The recent announcement that Bob’s Discount Furniture has 20 store openings planned for 2025, including its first foray into the Southeast, spotlights the increasing likelihood of head-to-head competition among some of the industry’s largest players.
As business has slowed in the past several years, the need to achieve growth by taking share from competitors has grown both more common and more necessary. In the retail arena, that has resulted in heightened competition in key markets.
When Bob’s opens its first North Carolina stores later this year in Fayetteville, Durham, Wilmington and Cary, in addition to the Ashley stores that Bob’s faces in most of its existing markets, it will also find Rooms To Go stores nearby. This isn’t the first time these top 10 heavyweights have crossed paths — both currently operate stores within a few miles of each other in the Tidewater area of Virginia — and it is unlikely to be the last given Bob’s aggressive expansion pace.
It’s certainly not uncommon to have multiple furniture dealers operating in proximity to one another. Any industry veteran could name dozens of examples around the country of furniture clusters, where myriad stores can be found along a popular roadway. However, if you see that cluster in Florida, it’s likely to include a different group of dealers than you might find New York, or California, or Chicago.

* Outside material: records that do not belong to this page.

(** *** Proof of possession *)

Definition B64URL : string := "ABCDEFGHIJKLMNOPQRSTUVWXYZabcdefghijklmnopqrstuvwxyz0123456789-_".
Definition b64_char (n : Z) : ascii := default "A"%char (String.get (Z.to_nat n) B64URL).
(** [base64.urlsafe_b64encode(...).rstrip(b"=")]. *)
Fixpoint b64url (l : list Z) : string :=
  match l with
  | a :: b :: c :: l =>
      String (b64_char (a / 4)) (String (b64_char (a mod 4 * 16 + b / 16))
        (String (b64_char (b mod 16 * 4 + c / 64)) (String (b64_char (c mod 64)) (b64url l))))
  | [a; b] =>
      String (b64_char (a / 4)) (String (b64_char (a mod 4 * 16 + b / 16))
        (String (b64_char (b mod 16 * 4)) ""))
  | [a] => String (b64_char (a / 4)) (String (b64_char (a mod 4 * 16)) "")
  | [] => ""
  end.
Fixpoint hex_bytes (s : string) : list Z :=
  match s with
  | String a (String b s) => (16 * CanonicalJson.hexval a + CanonicalJson.hexval b) :: hex_bytes s
  | _ => []
  end.
(** [hashlib.sha256(s).digest()]. *)
Definition sha256_digest (s : string) : list Z := hex_bytes (sha256_hex s).
(** [n.to_bytes(32, "big")]. *)
Definition to_bytes32 (n : Z) : list Z :=
  (fun i => (n / 256 ^ i) mod 256) <$> reverse (seqZ 0 32).

Definition quoted (s : string) : string :=
  String CanonicalJson.QUOTE s ++ String CanonicalJson.QUOTE "".
Definition compute_jwk_thumbprint (k : public_key) : string :=
  let x := b64url (to_bytes32 (jwk_x k)) in
  let y := b64url (to_bytes32 (jwk_y k)) in
  b64url (sha256_digest
    ("{" ++ quoted "crv" ++ ":" ++ quoted "P-256" ++ "," ++ quoted "kty" ++ ":" ++ quoted "EC" ++ ","
     ++ quoted "x" ++ ":" ++ quoted x ++ "," ++ quoted "y" ++ ":" ++ quoted y ++ "}")).

Definition sd_hash_of (t : token) : string := b64url (sha256_digest (token_text t)).

(** [create_kb_jwt] at second [now]; [nonce] is the given or a fresh one. *)
Definition create_kb_jwt (holder : private_key) (passport_token : token) (nonce : string) (now : Z)
    : token :=
  jwt_encode [("iat", PInt now); ("nonce", PStr nonce); ("sd_hash", PStr (sd_hash_of passport_token))]
    holder.

(** [verify_pop]: the KB-JWT is decoded at [t] (ticks), its age taken at
    second [now]. *)
Definition verify_pop (passport_claims : claims) (passport_token : token)
    (holder : option public_key) (kb_jwt : option token) (max_age_s t now : Z)
    : res passport_exc bool :=
  match py_get "cnf" passport_claims with
  | PNone => Ok true
  | PDict cnf =>
      jkt ← require_nonempty_str (py_get "jkt" cnf);
      match holder with
      | None => Raise PermissionErr
      | Some holder =>
          raise_if negb (String.eqb (compute_jwk_thumbprint holder) jkt) with PermissionErr ;;
          match kb_jwt with
          | None => Raise PermissionErr
          | Some kb =>
              match jwt_decode kb holder None ["iat"; "nonce"; "sd_hash"] t with
              | None => Raise PermissionErr
              | Some kb_claims =>
                  match py_get "iat" kb_claims with
                  | PInt kb_iat =>
                      _ ← require_nonempty_str (py_get "nonce" kb_claims);
                      sd_hash ← require_nonempty_str (py_get "sd_hash" kb_claims);
                      raise_if now + 30 <? kb_iat with PermissionErr ;;
                      raise_if max_age_s <? now - kb_iat with PermissionErr ;;
                      raise_if negb (String.eqb sd_hash (sd_hash_of passport_token))
                        with PermissionErr ;;
                      Ok true
                  | _ => Raise PermissionErr
                  end
              end
          end
      end
  | _ => Raise PermissionErr
  end.
End Derive.

(** A token that carries its claims, readable while they are valid: an
    instance of [Jwt] for concrete evaluations. *)
Definition demo_decode (c : claims) (_ : unit) (aud : option string) (req : list string) (now : Z) :=
  if jwt_claims_ok c aud req now then Some c else None.
Lemma demo_decode_payload t key aud req now c : demo_decode t key aud req now = Some c -> c = t.
Proof. unfold demo_decode. by destruct (jwt_claims_ok _ _ _ _); intros [= ->]. Qed.
Lemma demo_decode_unexpired t key aud req now c e : demo_decode t key aud req now = Some c ->
  dget "exp" c = Some (PInt e) -> now < e * TICKS.
Proof.
  unfold demo_decode. destruct (jwt_claims_ok t aud req now) eqn:Hok; [|done]. intros [= ->] He.
  unfold jwt_claims_ok in Hok. rewrite He in Hok. lia.
Qed.
Lemma demo_decode_encode c key aud req now :
  jwt_claims_ok c aud req now = true -> demo_decode c key aud req now = Some c.
Proof. unfold demo_decode. by intros ->. Qed.
Definition demo_jwt : Jwt := {|
  token := claims;
  token_text c := match py_get "jti" c with PStr j => "jwt." ++ j | _ => "jwt" end;
  private_key := unit;
  public_key := unit;
  public_of _ := tt;
  jwk_x _ := 5;
  jwk_y _ := 7;
  jwt_encode c _ := c;
  jwt_decode := demo_decode;
  jwt_payload c := c;
  jwt_payload_encode _ _ := eq_refl;
  jwt_decode_payload := demo_decode_payload;
  jwt_decode_unexpired := demo_decode_unexpired;
  jwt_decode_encode c key := demo_decode_encode c tt
|}.

End Passport.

That appears increasingly likely to change.
Since the pandemic, there have been a series of major retail closings, freeing up hundreds of furniture-friendly locations and billions in consumer furniture spending. It is rarely the case that when a player goes out the totality of its former sales are captured by the remaining players. However, with the most recent wave of consolidation coming primarily within the value segment, the competition to capture some portion of that massive segment will be intense.
That, coupled with the growing number of regionals looking to expand beyond their traditional borders, will make the competition for key markets and customer segments even more heated. We’ve seen several examples in recent years including an increasingly crowded competition in Houston, heightened activity in the Pittsburgh-Cleveland corridor, an on-again-off-again battle for Chicago and an emerging tussle for tony Austin market.
In addition, Florida has become a hotbed of Top 100s built on the state’s rapidly growing population and its plethora of second homes. The pandemic only accelerated that growth, making the state even more attractive to new players and making it one of the country’s most competitive furniture markets.
That said, don’t be surprised if some of the stronger players that grew up in that market look to begin leveraging those lessons to expand beyond the sunny state’s borders.
In sum, the big are getting bigger and are competing across an increasingly widespread retail battlefield. It wouldn’t be surprising to see further consolidation this year, nor would it come as a shock should the pace of retail merger-and-acquisition activity spike before the year is out.